Os residentes vão habitar casas partilhadas, desenhadas para reflectir os seus gostos pessoais e acompanhados de cuidadores, que viverão com eles. A ideia é sair da atmosfera de hospital: não há tratamentos medicamentosos, e os cuidadores vão usar roupas e não batas, escreve a BBC. Os pacientes vão estar confinados à cidade para sua própria segurança, mas podem mover-se livremente dentro das instalações, circular pelos jardins e fazer compras em lojas e mercearias.

“Esperamos que os pacientes se sintam menos constrangidos e ansiosos, mais felizes. O mesmo para os trabalhadores médicos”, disse Françoise Diris, presidente da Associação francesa de Alzheimer dos Landes. “As famílias também vão estar mais relaxadas e vão sentir-se menos culpadas”, acrescentou, em declarações ao Le Monde.

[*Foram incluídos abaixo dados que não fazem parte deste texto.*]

Lemma initialization_same paths param w first d0 :
  head (inputs paths) = Some first ->
  files w !! first = Some (RasterFile d0) ->
  (forall f, f ∈ inputs paths ->
     endswith f ".tif" = true
     /\ exists d, files w !! f = Some (RasterFile d) /\ same_scope d0 d) ->
  initialization paths param w
  = (Ok (paths, fold_params (files w) (inputs paths) param),
     end_world paths (start_world w)).
Proof.
  intros Hhead Hfirst Hall. rewrite initialization_stages.
  destruct (inputs paths) as [|f0 rest] eqn:E; [discriminate Hhead|].
  injection Hhead as ->.
  rewrite check_inputs_ok.
  2:{ intros f Hf. destruct (Hall f Hf) as (Htif & d & Hd & _).
      split; [now exists (RasterFile d) | exact Htif]. }
  rewrite (check_scope_start _ _ _ (start_world w) d0 Hfirst).
  rewrite (check_scope_same _ _ _ (start_world w) d0 Hfirst).
  - reflexivity.
  - intros f Hf. now destruct (Hall f Hf) as (_ & H).
Qed.

Lemma initialization_differs paths param w first d0 :
  head (inputs paths) = Some first ->
  files w !! first = Some (RasterFile d0) ->
  (forall f, f ∈ inputs paths ->
     endswith f ".tif" = true /\ exists d, files w !! f = Some (RasterFile d)) ->
  (exists f d, f ∈ inputs paths /\ files w !! f = Some (RasterFile d)
               /\ ~ same_scope d0 d) ->
  initialization paths param w
  = (Raise (SystemExit 0), exit_scope (start_world w)).
Proof.
  intros Hhead Hfirst Hall Hne. rewrite initialization_stages.
  destruct (inputs paths) as [|f0 rest] eqn:E; [discriminate Hhead|].
  injection Hhead as ->.
  rewrite check_inputs_ok.
  2:{ intros f Hf. destruct (Hall f Hf) as (Htif & d & Hd).
      split; [now exists (RasterFile d) | exact Htif]. }
  rewrite (check_scope_start _ _ _ (start_world w) d0 Hfirst).
  rewrite (check_scope_differs _ _ _ (start_world w) d0 Hfirst).
  - reflexivity.
  - intros f Hf. now destruct (Hall f Hf) as (_ & H).
  - exact Hne.
Qed.

(** What any run of [initialization] guarantees: unless it returns, it
    has written no file; and it returns only when the input list is not
    empty and every input exists, is named [*.tif], is a raster and has the
    scope of the first. *)
Lemma initialization_inv paths param w r w' :
  initialization paths param w = (r, w') ->
  (~ is_Ok r -> files w' = files w)
  /\ (is_Ok r -> exists first d0,
        head (inputs paths) = Some first
        /\ files w !! first = Some (RasterFile d0)
        /\ forall f, f ∈ inputs paths ->
             endswith f ".tif" = true
             /\ exists d, files w !! f = Some (RasterFile d) /\ same_scope d0 d).
Proof.
  rewrite initialization_stages.
  destruct (inputs paths) as [|first rest] eqn:E.
  { intros Hrun. injection Hrun as <- <-. split; [reflexivity | intros []]. }
  destruct (check_inputs (first :: rest) (start_world w)) as [r1 w1] eqn:E1.
  destruct (check_inputs_inv _ _ _ _ E1) as [Hf1 Hok1].
  destruct r1 as [[]|e].
  2:{ intros Hrun. injection Hrun as <- <-. split; [now intros _ | intros []]. }
  destruct (Hok1 I) as [-> Hin]. clear Hok1 Hf1 E1.
  destruct (files (start_world w) !! first) as [[d0| |]|] eqn:Hfirst.
  2,3,4: rewrite check_scope_not_raster by (intros d; rewrite Hfirst; discriminate);
         intros Hrun; injection Hrun as <- <-; split; [now intros _ | intros []].
  rewrite (check_scope_start _ _ _ _ d0 Hfirst).
  destruct (check_scope first (first :: rest) (Some (scope d0)) param (start_world w))
    as [r2 w2] eqn:E2.
  destruct (check_scope_inv _ _ _ _ _ _ _ Hfirst E2) as [Hf2 Hok2].
  destruct r2 as [param'|e].
  2:{ intros Hrun. injection Hrun as <- <-. split; [now intros _ | intros []]. }
  destruct (Hok2 I) as [-> Hsame]. intros Hrun. injection Hrun as <- <-.
  split; [intros Hn; now destruct Hn|]. intros _.
  exists first, d0. split; [reflexivity|]. split; [exact Hfirst|].
  intros f Hf. split; [now apply Hin | now apply Hsame].
Qed.

Lemma fold_params_snoc fs l f d param :
  (forall g, g ∈ l -> exists dg, fs !! g = Some (RasterFile dg)) ->
  fs !! f = Some (RasterFile d) ->
  fold_params fs (l ++ [f]) param = scope_params d (fold_params fs l param).
Proof.
  revert param. induction l as [|g l IH]; intros param Hall Hf.
  - cbn [app fold_params]. now rewrite Hf.
  - destruct (Hall g) as [dg Hg]; [left|].
    cbn [app fold_params]. rewrite Hg. apply IH; [|exact Hf].
    intros h Hh. apply Hall. now right.
Qed.
Lemma EnableService_starts_once_witness :
  SystemCtl_EnableService Sim.host "cron.service" Sim.systemd_box
  = (None, Sim.set_active ["cron.service"; "ssh.service"] Sim.systemd_box,
     [EvConnect; EvEnableUnitFiles ["cron.service"] false true;
      EvGetUnitProperty "cron.service" "ActiveState";
      EvConnect; EvStartUnit "cron.service" "replace"; EvClose; EvClose])
  /\ SystemCtl_EnableService Sim.host "ssh.service" Sim.systemd_box
     = (None, Sim.systemd_box,
        [EvConnect; EvEnableUnitFiles ["ssh.service"] false true;
         EvGetUnitProperty "ssh.service" "ActiveState"; EvClose]).
Proof.
  split.
  - refine (proj1 (proj1 (EnableService_starts_once Sim.host "cron.service" Sim.systemd_box
                     tt Sim.systemd_box Sim.systemd_box _ Sim.systemd_box
                     eq_refl eq_refl eq_refl) _)).
    simpl. discriminate.
  - exact (proj2 (EnableService_starts_once Sim.host "ssh.service" Sim.systemd_box
                     tt Sim.systemd_box Sim.systemd_box _ Sim.systemd_box
                     eq_refl eq_refl eq_refl) eq_refl).
Defined.

(** ** C6, C7: listing *)

Section Listing.
Context {W Conn : Type} (h : Host W Conn).

Lemma probed_length w files services w' :
  probed h w files services w' -> length services = length files.
Proof. induction 1; simpl; congruence. Qed.

Lemma probed_names w files services w' :
  probed h w files services w' -> map Name services = unit_names h files.
Proof. induction 1; simpl; congruence. Qed.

Esta ideia foi inspirada numa outra, de origem holandesa, que o ex-ministro francês Henri Emmanuelli quis adaptar à realidade de Landes, onde oito mil pessoas sofrem de doenças neuro-degenerativas. Uma grande parte do orçamento será público. Estima-se que a factura se cifre nos 29 milhões de euros e que, anualmente, se gastem sete milhões em gestão. Às famílias, custará cerca de 66 euros por dia – o mesmo que numa casa de repouso “comum” em França.

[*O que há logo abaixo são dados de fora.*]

Definition state_eqb (a b : State) : bool := bool_decide (a = b).

(** ** Machine integers *)

Definition wrap (w z : Z) : Z := (z mod 2 ^ w)%Z.
Abbreviation wrap8 := (wrap 8).
Abbreviation wrap16 := (wrap 16).
Abbreviation wrap32 := (wrap 32).
Abbreviation wrap64 := (wrap 64).

Definition in_width (w z : Z) : Prop := (0 ≤ z < 2 ^ w)%Z.

Lemma wrap_in_width w z : (0 ≤ w)%Z → in_width w (wrap w z).
Proof. intros Hw. apply Z.mod_pos_bound, Z.pow_pos_nonneg; lia. Qed.

Lemma wrap_small w z : in_width w z → wrap w z = z.
Proof. intros H. by apply Z.mod_small. Qed.

Lemma wrap_wrap w z : wrap w (wrap w z) = wrap w z.
Proof. apply Zmod_mod. Qed.

(** The two's complement reading of [w] bits. *)
Definition signed (w z : Z) : Z :=
  let u := wrap w z in if (u <? 2 ^ (w - 1))%Z then u else (u - 2 ^ w)%Z.

Lemma signed_small w z : (0 ≤ z < 2 ^ (w - 1))%Z → (0 < w)%Z → signed w z = z.
Proof.
  intros Hz Hw. unfold signed. rewrite wrap_small.
  - by rewrite (proj2 (Z.ltb_lt _ _)) by lia.
  - split; [lia|]. pose proof (Z.pow_lt_mono_r 2 (w - 1) w). lia.
Qed.

(** [std::to_string] of an unsigned integer. *)
Definition to_string (z : Z) : string := NilEmpty.string_of_uint (N.to_uint (Z.to_N z)).

(** ** Characters and byte strings

    A C++ [char] is eight bits: an [ascii].  A [std::string] or
    [std::string_view] is a list of them. *)

Abbreviation bytes := (list ascii).

Definition u8_of_char (c : ascii) : Z := Z.of_N (N_of_ascii c).
Definition char_of_u8 (z : Z) : ascii := ascii_of_N (Z.to_N (wrap 8 z)).

Lemma u8_of_char_range c : in_width 8 (u8_of_char c).
Proof.
  unfold u8_of_char, in_width. pose proof (N_ascii_bounded c).
  change (2 ^ 8)%Z with 256%Z. lia.
Qed.

Lemma u8_of_char_of_u8 z : u8_of_char (char_of_u8 z) = wrap 8 z.
Proof.
  unfold u8_of_char, char_of_u8. pose proof (wrap_in_width 8 z ltac:(lia)) as H.
  unfold in_width in H. change (2 ^ 8)%Z with 256%Z in H.
  rewrite N_ascii_embedding by lia. lia.
Qed.

Lemma char_of_u8_of_char c : char_of_u8 (u8_of_char c) = c.
Proof.
  unfold char_of_u8. rewrite wrap_small by apply u8_of_char_range.
  unfold u8_of_char. rewrite N2Z.id. apply ascii_N_embedding.
Qed.

Lemma u8_of_char_inj c d : u8_of_char c = u8_of_char d → c = d.
Proof. intros H. by rewrite <-(char_of_u8_of_char c), H, char_of_u8_of_char. Qed.

(** The bytes of a string literal. *)
Definition lit (s : string) : bytes := list_ascii_of_string s.
Definition str (b : bytes) : string := string_of_list_ascii b.

Lemma str_lit s : str (lit s) = s.
Proof. apply string_of_list_ascii_of_string. Qed.
Lemma lit_str b : lit (str b) = b.
Proof. apply list_ascii_of_string_of_list_ascii. Qed.

Lemma lit_inj s s' : lit s = lit s' → s = s'.
Proof. intros Heq. by rewrite <-(str_lit s), Heq, str_lit. Qed.

(** ** Little-endian byte sequences *)

Section LittleEndian.
Local Open Scope Z_scope.

Fixpoint le_bytes (n : nat) (z : Z) : bytes :=
  match n with
  | O => []
  | S n' => char_of_u8 z :: le_bytes n' (z / 256)
  end.

Fixpoint le_val (b : bytes) : Z :=
  match b with
  | [] => 0
  | c :: b' => u8_of_char c + 256 * le_val b'
  end.

Lemma length_le_bytes n z : length (le_bytes n z) = n.
Proof. revert z; induction n as [|n IH]; intros z; cbn; [done|]. by rewrite IH. Qed.

Lemma le_val_range b : 0 ≤ le_val b < 256 ^ Z.of_nat (length b).
Proof.
  induction b as [|c b IH]; cbn [le_val length]; [lia|].
  rewrite Nat2Z.inj_succ, Z.pow_succ_r by lia.
  pose proof (u8_of_char_range c) as Hc. unfold in_width in Hc.
  change (2 ^ 8) with 256 in Hc. lia.
Qed.

Lemma le_val_le_bytes n z : 0 ≤ z < 256 ^ Z.of_nat n → le_val (le_bytes n z) = z.
Proof.
  revert z; induction n as [|n IH]; intros z Hz; cbn [le_bytes le_val].
  - change (256 ^ Z.of_nat 0) with 1 in Hz. lia.
  - rewrite Nat2Z.inj_succ, Z.pow_succ_r in Hz by lia.
    rewrite u8_of_char_of_u8, IH.
    + unfold wrap. change (2 ^ 8) with 256. pose proof (Z.div_mod z 256). lia.
    + split; [apply Z.div_pos; lia | apply Z.div_lt_upper_bound; lia].
Qed.

Lemma le_bytes_le_val b : le_bytes (length b) (le_val b) = b.
Proof.
  induction b as [|c b IH]; cbn [le_val length le_bytes]; [done|].
  pose proof (u8_of_char_range c) as Hc. unfold in_width in Hc. change (2 ^ 8) with 256 in Hc.
  f_equal.
  - transitivity (char_of_u8 (u8_of_char c)); [|apply char_of_u8_of_char].
    unfold char_of_u8, wrap. change (2 ^ 8) with 256.
    by rewrite Z.mul_comm, Z_mod_plus_full.
  - rewrite Z.mul_comm, Z.div_add, Z.div_small by lia. by rewrite Z.add_0_l.
Qed.
End LittleEndian.

(** ** Lists *)

(** Overwrite [src] at position [i] of [l]: what [memcpy] does to a buffer
    that has room for it. *)
Definition splice {A} (i : nat) (src l : list A) : list A :=
  take i l ++ src ++ drop (i + length src) l.

Section ListLemmas.
Context {A : Type}.
Implicit Types l src : list A.

Lemma length_splice i src l :
  i + length src ≤ length l → length (splice i src l) = length l.
Proof. intros H. unfold splice. rewrite !length_app, length_take, length_drop. lia. Qed.

Lemma splice_read i src l :
  i + length src ≤ length l → take (length src) (drop i (splice i src l)) = src.
Proof.
  intros H. unfold splice.
  rewrite drop_app_length' by (rewrite length_take; lia).
  by rewrite take_app_length.
Qed.

Lemma splice_before i src l : i ≤ length l → take i (splice i src l) = take i l.
Proof.
  intros H. unfold splice. by rewrite take_app_length' by (rewrite length_take; lia).
Qed.

Lemma splice_after i src l :
  i + length src ≤ length l →
  drop (i + length src) (splice i src l) = drop (i + length src) l.
Proof.
  intros H. unfold splice. rewrite app_assoc.
  by rewrite drop_app_length' by (rewrite length_app, length_take; lia).
Qed.

(** Two adjacent writes are one. *)
Lemma splice_splice i e1 e2 l :
  i + length e1 + length e2 ≤ length l →
  splice (i + length e1) e2 (splice i e1 l) = splice i (e1 ++ e2) l.
Proof.
  intros H. unfold splice at 1 3.
  assert (take (i + length e1) (splice i e1 l) = take i l ++ e1) as ->.
  { unfold splice. rewrite app_assoc. apply take_app_length'.
    rewrite length_app, length_take. lia. }
  rewrite <-(drop_drop (splice i e1 l)), splice_after, drop_drop, length_app by lia.
  rewrite <-!app_assoc. do 4 f_equal. lia.
Qed.
End ListLemmas.

(** ** Unordered containers *)

(** The order in which unordered containers are gone through. *)
Class IterOrder := {
  map_order {A} (m : gmap string A) : list (string * A);
  set_order (s : gset string) : list string;
  map_order_perm {A} (m : gmap string A) : map_order m ≡ₚ map_to_list m;
  set_order_perm (s : gset string) : set_order s ≡ₚ elements s
}.

(** One such order. *)
Definition plain_order : IterOrder.
Proof. exists (λ A m, map_to_list m) elements; done. Defined.

Section IterOrder.
Context `{IterOrder}.

Lemma elem_of_map_order {A} (m : gmap string A) k a : (k, a) ∈ map_order m ↔ m !! k = Some a.
Proof. by rewrite map_order_perm, elem_of_map_to_list. Qed.

Lemma NoDup_map_order {A} (m : gmap string A) : NoDup (map fst (map_order m)).
Proof.
  assert (map fst (map_order m) ≡ₚ (map_to_list m).*1) as -> by (apply Permutation_map, map_order_perm).
  apply NoDup_fst_map_to_list.
Qed.

Lemma elem_of_set_order (s : gset string) x : x ∈ set_order s ↔ x ∈ s.
Proof. by rewrite set_order_perm, elem_of_elements. Qed.

Lemma set_order_head (s : gset string) : s ≠ ∅ → ∃ x l, set_order s = x :: l ∧ x ∈ s.
Proof.
  intros Hs. destruct (set_order s) as [|x l] eqn:E.
  - exfalso. apply Hs, set_eq. intros x. rewrite <-elem_of_set_order, E. split; [|set_solver].
    by intros ?%not_elem_of_nil.
  - exists x, l. split; [done|]. rewrite <-elem_of_set_order, E. apply list_elem_of_here.
Qed.

Lemma map_order_head {A} (m : gmap string A) : m ≠ ∅ → ∃ k a l, map_order m = (k, a) :: l ∧ m !! k = Some a.
Proof.
  intros Hm. destruct (map_order m) as [|[k a] l] eqn:E.
  - exfalso. apply Hm, map_eq. intros k. rewrite lookup_empty. destruct (m !! k) as [a|] eqn:Hk; [|done].
    apply elem_of_map_order in Hk. rewrite E in Hk. by apply not_elem_of_nil in Hk.
  - exists k, a, l. split; [done|]. apply elem_of_map_order. rewrite E. apply list_elem_of_here.
Qed.

End IterOrder.

(** ** Automation *)

Create HintDb aimrt discriminated.
#[export] Hint Resolve u8_of_char_range wrap_in_width : aimrt.

(** Case analysis on the scrutinee of the first [match] or [if] of the goal. *)
Ltac split_match :=
  match goal with
  | |- context [match ?x with _ => _ end] => destruct x eqn:?
  end.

Ao contrário do que acontece na Holanda, o modelo francês vai ter uma unidade de investigação, para perceber se este método é mesmo o melhor, comparativamente ao internamento em hospital. Os investigadores vão viver com os residentes, assim como 100 cuidadores. Pontualmente, 120 voluntários vão garantir as actividades de animação e vários cães vão auxiliar o apoio psicológico aos residentes. 

“Queremos ajudá-los a viver com menos sofrimento”

Em Weesp, cidade na Holanda, perto de Amesterdão, esta ideia já não é uma novidade. Há uma instituição, nos mesmos moldes, que funciona desde 1993 e onde vivem pacientes em estágios avançados de demência. “Ajudamos pessoas com demência média ou avançada a sofrer um bocadinho menos nos anos que lhes restam”, disse o gestor Eloy Van Hal ao Business Insider, numa entrevista em 2017.

Neste complexo foram instaladas 23 casas, cada uma delas com seis ou sete residentes e um cuidador que cozinha, ajuda a fazer as compras e vigia os residentes para garantir a sua própria segurança.

O objectivo é que os pacientes se sintam em casa e que continuem a realizar as actividades do dia-a-dia, preservando o sentido de autonomia. Há um bingo, um supermercado e até um bar, para estimular o convívio. Existe ainda uma moeda própria que os pacientes podem usar para as transacções. Cada casa tem um orçamento próprio, que os residentes gerem da forma que quiserem, com a ajuda dos cuidadores.

Inicialmente, esta instituição foi criada como uma casa de repouso tipo hospital, que foi sendo progressivamente alterada até chegar ao modelo actual. As alterações chegaram porque a direcção foi percebendo que havia uma forma mais humana de oferecer cuidados a pessoas que vivem com Alzheimer e outras doenças causadoras de demência.

“Todos os residentes que vivem aqui precisam de tratamentos médicos. Todos eles estão medicados. Todos eles estão num estágio avançado de demência”, disse van Hal ao Business Insider. “Mas acima de tudo são pessoas."